[TASK BRIEF] Using the records that appear below, write out exactly the lines from the one with "(v = view st -> exists" through the one with "(v = view st -> h", keeping both end lines.

Collected data:
(* ===== verification/EngineInv.v ===== *)
(** * The invariants of one replica

    What holds between the steps of a correct replica, of its state and of the messages
    sent on the network ([said]): its logs hold messages of its view that their senders
    have sent, it prepares one request for a view and a number, and as a primary it
    announces one. *)

From S2P Require Import Prelude PyFloat Engine EngineActions EngineFacts EngineSteps.

(** The fact of the out buffer for a message. *)
Definition out_fact (m : Msg) : Fact :=
  match m with
  | PrePrepare v n d b => msg_out_pre_prepare v n d b
  | Prepare v n d => msg_out_prepare v n d
  | Commit v n b => msg_out_commit v n b
  | ViewChange v hi ck p q => msg_out_view_change v hi ck p q
  | NewView v nu chi => msg_out_new_view v nu chi
  | RoastPreSignature s p => msg_out_roast_pre_signature s p
  | RoastSignatureShare x y => msg_out_roast_signature_share x y
  end.

Definition no_out (st : State) : Prop := forall f, is_out f = true -> f ∉ db st.

Section Invariants.
Context (c : Config).
Context (verify : Z -> Msg -> string -> bool).
Context (block_timestamp : Z -> Z) (request_digest : Z -> string).
Hypothesis timestamps_grow : forall a b, a < b -> block_timestamp a < block_timestamp b.

Abbreviation me := (replica_id c).
Abbreviation step said := (EngineSteps.step c said verify block_timestamp request_digest).

(** ** The height *)

Record heights (h : Z) (st : State) : Prop := {
  h_checkpoint : exists x, checkpoint h x (block_timestamp h) ∈ db st;
  h_only n x t : checkpoint n x t ∈ db st -> n = h;
  h_nonneg : 0 <= h;
  h_last_rep : block_timestamp h <= last_rep st;
  h_requests d t : msg_log_request d t ∈ db st -> block_timestamp h < t /\ 0 <= t /\ d = request_digest t
}.

Lemma heights_get_h h st : heights h st -> get_h st = Some h.
Proof. intros [[x Hx] Ho _ _ _]. eapply get_h_single; eauto. Qed.

(** ** What has been announced and certified *)

Section Said.
Context (said : Z -> Msg -> Prop).

(** A primary announces a request in a pre-prepare or, above view 0, in a new view. *)
Definition announced (k v n : Z) (d : string) : Prop :=
  (exists b, said k (PrePrepare v n d b)) \/
  (0 < v /\ exists nu chi b, said k (NewView v nu chi) /\ (n, d, b) ∈ chi).

(** The signature of a prepare of the log: the mark of the replica, or one that is verified. *)
Definition signed (k : Z) (m : Msg) (s : string) : Prop :=
  (k = me /\ s = SIG_OWN_REPLICA) \/ (k <> me /\ verify k m s = true).

(** What the primary has announced has enough prepares of others, each with a signature;
    one sender counts once for each of its signatures. *)
Definition certificate (d : string) (v n : Z) : Prop :=
  announced (primary c v) v n d /\
  exists l : list (Z * string), NoDup l /\ quorum_prepare c <= Z.of_nat (length l) /\
    forall k s, (k, s) ∈ l -> k <> primary c v /\ said k (Prepare v n d) /\ signed k (Prepare v n d) s.

Definition fact_ok (st : State) (f : Fact) : Prop :=
  match f with
  | msg_log_pre_prepare v n d b k s => v = view st /\ k = primary c v /\ announced k v n d
  | msg_log_prepare v n d k s =>
      v = view st /\ k <> primary c v /\ said k (Prepare v n d) /\ signed k (Prepare v n d) s
  | msg_log_new_view v nu chi s => said (primary c v) (NewView v nu chi)
  | msg_log_commit_view_recovery v n k => k <> me /\ exists b, said k (Commit v n b)
  | view_change_Qi n d b v => v < view st /\ announced (primary c v) v n d
  | view_change_Pi n d v => v < view st /\ certificate d v n
  | _ => True
  end.

Record logs (st : State) : Prop := {
  l_nodup : NoDup (db st);
  l_view : 0 <= view st /\ (active_view st = false -> 0 < view st);
  l_fact f : f ∈ db st -> fact_ok st f
}.

(** Between entering a view and processing its new view, a replica is silent. *)
Record idle (st : State) : Prop := {
  i_log v n d b k s : active_view st = false -> msg_log_pre_prepare v n d b k s ∉ db st;
  i_pre_prepare n d b : active_view st = false -> ~ said me (PrePrepare (view st) n d b);
  i_prepare n d : active_view st = false -> ~ said me (Prepare (view st) n d)
}.

(** The announcements of the replica when it is the primary. *)
Record announcer (st : State) : Prop := {
  a_pre_prepare v n d b : said me (PrePrepare v n d b) ->
    v <= view st /\ primary c v = me /\ (v = view st -> n <= seqno st);
  a_new_view v nu chi : said me (NewView v nu chi) ->
    v <= view st /\ primary c v = me /\ NoDup chi.*1.*1 /\
    (v = view st -> exists s, msg_log_new_view v nu chi s ∈ db st) /\
    (v = view st -> active_view st = true -> 0 < v -> forall n d b, (n, d, b) ∈ chi -> n <= seqno st);
  a_new_view_unique v nu nu' chi chi' :
    said me (NewView v nu chi) -> said me (NewView v nu' chi') -> chi = chi';
  a_active : active_view st = true -> 0 < view st -> primary c (view st) = me ->
    exists nu chi, said me (NewView (view st) nu chi);
  a_unique v n d d' : announced me v n d -> announced me v n d' -> d = d'
}.

(** What the replica prepares, at height [h]. *)
Record preparer (h : Z) (st : State) : Prop := {
  p_unique v n d d' : said me (Prepare v n d) -> said me (Prepare v n d') -> d = d';
  p_prepare v n d : said me (Prepare v n d) ->
    v <= view st /\ primary c v <> me /\
    (v = view st -> h < n -> exists b s, msg_log_pre_prepare v n d b (primary c v) s ∈ db st);
  p_log v n d d' b b' k k' s s' :
    msg_log_pre_prepare v n d b k s ∈ db st -> msg_log_pre_prepare v n d' b' k' s' ∈ db st -> d = d';
  p_commit v n b : said me (Commit v n b) -> exists n' d', announced (primary c v) v n' d'
}.

End Said.

Lemma l_pre_prepare said st : logs said st -> forall v n d b k s, msg_log_pre_prepare v n d b k s ∈ db st ->
  v = view st /\ k = primary c v /\ announced said k v n d.
Proof. intros H v n d b k s Hf. exact (l_fact _ _ H _ Hf). Qed.

Lemma l_prepare said st : logs said st -> forall v n d k s, msg_log_prepare v n d k s ∈ db st ->
  v = view st /\ k <> primary c v /\ said k (Prepare v n d) /\ signed k (Prepare v n d) s.
Proof. intros H v n d k s Hf. exact (l_fact _ _ H _ Hf). Qed.

Lemma l_new_view said st : logs said st -> forall v nu chi s, msg_log_new_view v nu chi s ∈ db st ->
  said (primary c v) (NewView v nu chi).
Proof. intros H v nu chi s Hf. exact (l_fact _ _ H _ Hf). Qed.

Lemma l_recovery said st : logs said st -> forall v n k, msg_log_commit_view_recovery v n k ∈ db st ->
  k <> me /\ exists b, said k (Commit v n b).
Proof. intros H v n k Hf. exact (l_fact _ _ H _ Hf). Qed.

Lemma l_Qi said st : logs said st -> forall n d b v, view_change_Qi n d b v ∈ db st ->
  v < view st /\ announced said (primary c v) v n d.
Proof. intros H n d b v Hf. exact (l_fact _ _ H _ Hf). Qed.

Lemma l_Pi said st : logs said st -> forall n d v, view_change_Pi n d v ∈ db st ->
  v < view st /\ certificate said d v n.
Proof. intros H n d v Hf. exact (l_fact _ _ H _ Hf). Qed.

Lemma announced_mono (said said' : Z -> Msg -> Prop) k v n d :
  (forall k m, said k m -> said' k m) -> announced said k v n d -> announced said' k v n d.
Proof. intros H [[b Hb]|(H0 & nu & chi & b & Hn & Hin)]; [left|right]; eauto 10. Qed.

Lemma certificate_mono (said said' : Z -> Msg -> Prop) d v n :
  (forall k m, said k m -> said' k m) -> certificate said d v n -> certificate said' d v n.
Proof.
  intros H [Ha (l & Hl & Hq & Hk)]. split; [by eapply announced_mono|].
  exists l. split; [done|]. split; [done|]. intros k s Hin. destruct (Hk k s Hin) as (? & ? & ?). auto.
Qed.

[RESPONSE TO THE EXERCISE]
    (v = view st -> exists s, msg_log_new_view v nu chi s ∈ db st) /\
    (v = view st -> active_view st = true -> 0 < v -> forall n d b, (n, d, b) ∈ chi -> n <= seqno st);
  a_new_view_unique v nu nu' chi chi' :
    said me (NewView v nu chi) -> said me (NewView v nu' chi') -> chi = chi';
  a_active : active_view st = true -> 0 < view st -> primary c (view st) = me ->
    exists nu chi, said me (NewView (view st) nu chi);
  a_unique v n d d' : announced me v n d -> announced me v n d' -> d = d'
}.

(** What the replica prepares, at height [h]. *)
Record preparer (h : Z) (st : State) : Prop := {
  p_unique v n d d' : said me (Prepare v n d) -> said me (Prepare v n d') -> d = d';
  p_prepare v n d : said me (Prepare v n d) ->
    v <= view st /\ primary c v <> me /\
    (v = view st -> h < n -> exists b s, msg_log_pre_prepare v n d b (primary c v) s ∈ db st);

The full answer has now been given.